You could then go on to describe the approach you recommend. You could finish with, “try this approach at the next opportunity and then let’s discuss how you feel this went in our next session”.
Compare Approaches
Comparing the approach taken to alternative approaches gives you lots of scope to praise the parts done well and also teach or encourage an approach that should work better based on your experience.
When giving feedback, you can’t afford to beat around the bush or water down the feedback. What you do need to is make sure your feedback is kind, considerate and useful. You can still be direct while doing this.
Make your feedback honest, specific and useful to the other person as much as possible.
10 skills to focus on when developing mentoring skills for managers
This list is not an exhaustive list – I think these skills are a great place to start to build the essential mentoring skills for managers and to teach and support your team members as effectively as possible.
10 essential mentoring skills are:
- Empathy – putting yourself in their shoes and thinking through what they might be thinking and feeling
- Self-management – your ability to control your reactions, body language and manage your emotions
- Building trust – an essential skill to build any relationship
- Observations skills – so you have a better idea of what the other person is thinking and feeling. You can then adjust your mentoring approach for the situation
- Planning – increases the chances of achieving goals and doing so faster and with less effort
- Active Listening skills – essential for coaching and mentoring.
- Communication skills – being able to effectively explain and teach knowledge and skills to a range of different people
- Encouraging and praising – surprising few managers are good at this so do practice praising and encouraging others until it is second nature.
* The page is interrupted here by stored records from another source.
(** ** Recovery without room *)

Lemma run_MQ_Recover_loop_full q js : forall w,
  storage_ready w -> (forall j, j ∈ js -> jobs_of w !! ID j = Some j /\ unfinished j = true) ->
  NoDup (ID <$> js) -> room_for 0 q w ->
  (ch_cap (mq_jobs (get_mq q w)) < length (ch_buf (mq_jobs (get_mq q w))) + length js)%nat ->
  exists j w', j ∈ js /\ run alone (MemoryQueue.Recover_loop q js) w =
    Done (Some (Wrap ("recover: failed to enqueue job " +:+ ID j) Delivery.full_error)) w'.
Proof.
  induction js as [|j js IH]; intros w Hw Hjs Hnd Hroom Hfull.
  { destruct Hroom as (_ & _ & Hroom). simpl in Hfull. lia. }
  cbn [MemoryQueue.Recover_loop]. simpl in Hnd. apply NoDup_cons in Hnd as [Hnot Hnd].
  destruct (Hjs j) as [Hj Hu]; [by left|].
  destruct (decide (length (ch_buf (mq_jobs (get_mq q w))) < ch_cap (mq_jobs (get_mq q w)))%nat)
    as [Hlt|Hge].
  - assert (room_for 1 q w) as Hroom1.
    { destruct Hroom as (? & ? & ?). split; [done|]. split; [done|lia]. }
    destruct (run_MQ_Recover_job q j w 0 Hw Hj Hu Hroom1)
      as (w1 & Hr & Hw1 & Hb1 & Hroom0 & Hbuf1 & Hcap & j' & Hv1 & Hj').
    rewrite run_bind, Hr. cbv beta iota.
    destruct (IH w1 Hw1) as (x & w2 & Hx & Hr2); [|done|done| |].
    + intros x Hx. rewrite Hv1, lookup_insert_ne; [apply Hjs; by right|].
      intros Heq. apply Hnot. rewrite Heq. apply list_elem_of_fmap. by exists x.
    + rewrite Hcap, Hbuf1, length_app. simpl in *. lia.
    + exists x, w2. split; [by right|done].
  - exists j. destruct (run_reset alone w j Hw Hj Hu) as (w1 & Hr & Hw1 & Hp & Hq & _).
    unfold MemoryQueue.Recover_job. rewrite run_bind, run_bind, Hr. cbv beta iota zeta.
    rewrite recovered_pending by done.
    rewrite run_bind, Delivery.run_Enqueue by (rewrite Hq; apply Hroom). rewrite Hq.
    destruct Hroom as (_ & -> & _). unfold chan_has_room. rewrite (proj2 (Nat.ltb_ge _ _)) by lia.
    eexists. split; [by left|done].
Qed.

(** recovery needs room.  With more unfinished jobs than the queue has free
    places, and nobody taking any out, [Recover] gives up on a job it could not
    deliver, and [main] ends the program. *)
Theorem recover_fails_without_room q w :
  storage_ready w -> room_for 0 q w ->
  (ch_cap (mq_jobs (get_mq q w)) < length (ch_buf (mq_jobs (get_mq q w))) +
     length (filter (fun j => unfinished j = true) (map_to_list (jobs_of w)).*2))%nat ->
  exists j w', jobs_of w !! ID j = Some j /\ unfinished j = true /\
    run alone (MemoryQueue.Recover q) w =
      Done (Some (Wrap ("recover: failed to enqueue job " +:+ ID j) Delivery.full_error)) w'.
Proof.
  intros Hw Hroom Hfull. destruct (run_backlog w Hw) as (l & (Hnd & Hl & Hs) & Hp & Hr).
  rewrite <- Hp in Hfull. unfold MemoryQueue.Recover. rewrite run_bind, Hr. cbv beta iota.
  destruct (run_MQ_Recover_loop_full q l w Hw) as (j & w' & Hj & Hr'); [|done..|].
  { intros j Hj. by apply Hl. }
  exists j, w'. apply Hl in Hj as [Hj Hu]. by split_and!.
Qed.
Lemma returns_converse p n t auth to msg : returns_any (converse p n t auth to msg).
Proof.
  pose proof (returns_command n t) as Hc.
  assert (returns_any (Ret None : M (option error))) as Hnone by (by apply returns_ret).
  unfold converse, hello, start_tls, plain_auth, mail, rcpt.
  eapply (returns_bind (fun _ => True)).
  { eapply returns_bind; [apply returns_exchange|]. intros [[e|] exts] _; [|by apply returns_ret].
    eapply returns_bind; [apply Hc|]. intros. by apply returns_ret. }
  intros [hello_err exts] _. cbv zeta.
  apply returns_or_fail.
  { case_match; [|done]. eapply returns_bind; [apply Hc|]. intros [e|] _; [by apply returns_ret|apply Hc]. }
  apply returns_or_fail.
  { case_match; [|done]. case_match; [by apply returns_ret|]. case_match.
    - eapply returns_bind; [apply Hc|]. intros [[]|] _; try by apply returns_ret.
      eapply returns_bind; [apply Hc|]. intros _ _. eapply returns_bind; [apply Hc|].
      intros. by apply returns_ret.
    - eapply returns_bind; [apply Hc|]. intros. by apply returns_ret. }
  apply returns_or_fail; [repeat case_match; first [by apply returns_ret|apply Hc]|].
  apply returns_or_fail; [case_match; [by apply returns_ret|apply Hc]|].
  by repeat (apply returns_or_fail; [apply Hc|]).
Qed.

(** Every step of the conversation has a deadline. *)
Lemma returns_send p n addr auth to msg : returns_any (sendWithTimeout p n ctx addr auth to msg).
Proof.
  apply returns_or_fail; [apply returns_dial|].
  eapply returns_bind; [apply returns_now|]. intros t _.
  eapply returns_bind; [apply returns_timer|]. intros timer <-. cbn [from_option Datatypes.id].
  eapply returns_bind; [apply returns_command|]. intros [e|] _.
  - eapply returns_bind; [by apply returns_act_|]. intros. by apply returns_ret.
  - intros w1 Hw1.
    destruct (returns_converse p n d auth to msg w1 Hw1) as (r & w2 & Hr & Hw2 & _).
    rewrite run_defer, Hr. unfold hang_up. rewrite run_modify.
    exists r, (net_map (sent n Hangup Silence) w2). by split_and!.
Qed.

Lemma returns_await_result n : returns_any (await_result n ctx).
Proof.
  unfold await_result. eapply returns_bind; [apply returns_timer|]. intros timer <-.
  apply returns_select.
  - constructor; [apply plain_result|constructor; [apply plain_ctx_done|constructor]].
  - constructor; [apply keeps_result|constructor; [apply keeps_ctx_done|constructor]].
  - intros w Hw Ht. right. left. by apply ctx_done_ready.
Qed.

Lemma returns_demo_delay t : returns_any (demo_delay t ctx).
Proof.
  unfold demo_delay. eapply returns_bind; [apply returns_now|]. intros t0 _.
  eapply returns_bind; [apply returns_timer|]. intros timer <-. cbn [from_option Datatypes.id].
  apply returns_select.
  - constructor; [apply Delivery.plain_after|constructor; [apply plain_ctx_done|constructor]].
  - constructor; [apply keeps_after|constructor; [apply keeps_ctx_done|constructor]].
  - intros w Hw Ht. destruct (decide (t0 + t <= w_clock w)).
    + left. unfold after. rewrite (proj2 (Z.leb_le _ _)) by done. by eexists.
    + right. left. apply ctx_done_ready; [done|lia].
Qed.

Lemma returns_process p job : returns_any (Process p ctx job).
Proof.
  unfold Process. cbv zeta. case_match; [by apply returns_ret|].
  eapply returns_bind; [by apply returns_act_|]. intros n _.
  eapply (returns_bind (fun _ => True)); [intros w1 Hw1; by exists tt, w1|]. intros _ _.
  eapply returns_bind; [apply returns_await_result|].
  intros [[e|]|] _; [by apply returns_ret| |apply returns_err].
  eapply returns_bind; [apply returns_demo_delay|].
  intros [] _; [by apply returns_ret|apply returns_err].
Qed.


End returns.

(** The fields of the payload are there. *)
Definition complete (job : Job) : Prop :=
  payload_string (Payload job) "to" <> "" /\ payload_string (Payload job) "subject" <> "" /\
  payload_string (Payload job) "body" <> "".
It is a great skill to have.
- Giving honest useful feedback – there is an art to giving honest direct feedback without offending the other person. Practice practice practice.
- Analytical and problem solving skills – are very useful when working on problems together with or when you are guiding them through issues they are facing.
Working on these improving skills so you can use mentoring skills for managers very effectively with your team members and help the team deliver more which of course helps you too.
Enjoy developing and using your mentoring skills with team members.
As a manager, I think investing your time mentoring your direct reports is a brilliant way to enagage, motivate and upskill your team members.
During the process, you find out loads about what is going on in the team which makes your job of managing a lot easier.
Make the time to invest in your team. Doing so will pay you many times over with a better stronger more loyal team.